▸ **About this task**: When you find the line with "let st := store" among the records below, reproduce it and each line after it exactly, ending with the line with "pose proof (ev_revision _ _ Hev) as".

▸ **The records**:
(* ===== verification/StoreProofs.v ===== *)
(** * What the state store guarantees

    Invariants of the store over every interleaving of its calls: the change
    log replays to the records, guarded writes are never lost, fences only
    move forward, an idempotent transaction commits once, watches see every
    change once, outbox claims are exclusive. *)

From S2P Require Import Prelude JsString Collections Regex JsValue JsonText Time Identity StateStore.

Open Scope Z_scope.

(** ** Values of a map *)
Lemma elem_of_map_values {K V} `{Countable K} (m : gmap K V) v :
  v ∈ map_values m ↔ ∃ k, m !! k = Some v.
Proof.
  unfold map_values. rewrite list_elem_of_fmap. setoid_rewrite <- elem_of_map_to_list. split.
  - intros ([k w] & -> & Hin). eauto.
  - intros [k Hk]. by exists (k, v).
Qed.

Lemma NoDup_map_values {K V} `{Countable K} (m : gmap K V) (f : V → K) :
  (∀ k v, m !! k = Some v → f v = k) → NoDup (f <$> map_values m).
Proof.
  intros Hf. unfold map_values. rewrite <- list_fmap_compose.
  rewrite (list_fmap_ext _ fst _); [apply NoDup_fst_map_to_list|].
  intros i [k v] Hi. apply Hf, elem_of_map_to_list, list_elem_of_lookup. eauto.
Qed.

(** ** Transactions *)
Record tx_ok (tx : MemoryTransaction) : Prop := {
  tx_keys k m : tx_mutations tx !! k = Some m → m_key m = k;
  tx_ids o : o ∈ tx_operations tx → o_operationId o ∈ tx_operationIds tx;
  tx_once : NoDup (map o_operationId (tx_operations tx));
}.
Record staged_ok (staged : StagedTransaction) : Prop := {
  staged_keys : NoDup (map m_key (st_mutations staged));
  staged_once : NoDup (map o_operationId (st_operations staged));
}.

Lemma new_transaction_ok snapshot : tx_ok (new_transaction snapshot).
Proof. split; simpl; [|intros ? ?%elem_of_nil; done|constructor]. intros k m. by rewrite lookup_empty. Qed.
(** C34. A watch sees every change once, in order: while it is open, what it has
    delivered and what it still queues are exactly the changes after its
    cursor. (A cursor beyond the revision of the store sees all that follows.) *)
Theorem watch_exact number_text s w cursor events :
  reachable number_text s → watchers (store s) !! w = None → lifecycle (store s) = StoreOpen →
  cursor ≤ revision (store s) → Forall (keeps_watching w) events →
  let st := store (run number_text s (EvWatch w cursor :: events)) in
  ∃ wt, watchers st !! w = Some wt ∧
    delivered wt ++ w_queue wt = List.filter (λ c, cursor <? ch_revision c) (changes st).
Proof.
  intros Hs%reachable_ok Hw Ho Hcur Hkeep. rewrite run_app.
  destruct (step_ok number_text s (EvWatch w cursor) Hs) as [Hs' Hev].
  assert (∃ wt, watchers (store (step number_text s (EvWatch w cursor))) !! w = Some wt ∧
    watching cursor (store (step number_text s (EvWatch w cursor))) wt) as Hstart.
  { simpl. rewrite Hw. unfold watch, assertOpen. rewrite Ho. simpl. rewrite lookup_insert_eq.
    eexists. split; [done|]. split_and!; [done|by right|done]. }
  pose proof (ev_revision _ _ Hev) as Hrev. revert Hs' Hstart Hrev. clear Hev.
  generalize (step number_text s (EvWatch w cursor)). intros s0.
  assert (sys_ok s0 → (∃ wt, watchers (store s0) !! w = Some wt ∧ watching cursor (store s0) wt) →
    cursor ≤ revision (store s0) → ∃ wt, watchers (store (run number_text s0 events)) !! w = Some wt ∧
    watching cursor (store (run number_text s0 events)) wt) as Hrun.
  { clear -Hkeep. revert s0. induction Hkeep as [|e events He Hkeep IH]; intros s0 Hs0 Hstart Hc; [done|].
    rewrite run_app. destruct (step_ok number_text s0 e Hs0) as [Hs1 Hev].
    destruct Hstart as (wt & Hwt & Hwatch). apply IH; [done| |].
    - by eapply step_watching.
    - pose proof (ev_revision _ _ Hev). lia. }
  intros Hs0 Hstart Hrev. destruct (Hrun Hs0 Hstart) as (wt & Hwt & _ & _ & Hd); [lia|].
  by exists wt.
Qed.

▸ **Solution for this problem**:
  let st := store (run number_text s (EvWatch w cursor :: events)) in
  ∃ wt, watchers st !! w = Some wt ∧
    delivered wt ++ w_queue wt = List.filter (λ c, cursor <? ch_revision c) (changes st).
Proof.
  intros Hs%reachable_ok Hw Ho Hcur Hkeep. rewrite run_app.
  destruct (step_ok number_text s (EvWatch w cursor) Hs) as [Hs' Hev].
  assert (∃ wt, watchers (store (step number_text s (EvWatch w cursor))) !! w = Some wt ∧
    watching cursor (store (step number_text s (EvWatch w cursor))) wt) as Hstart.
  { simpl. rewrite Hw. unfold watch, assertOpen. rewrite Ho. simpl. rewrite lookup_insert_eq.
    eexists. split; [done|]. split_and!; [done|by right|done]. }
  pose proof (ev_revision _ _ Hev) as Hrev. revert Hs' Hstart Hrev. clear Hev.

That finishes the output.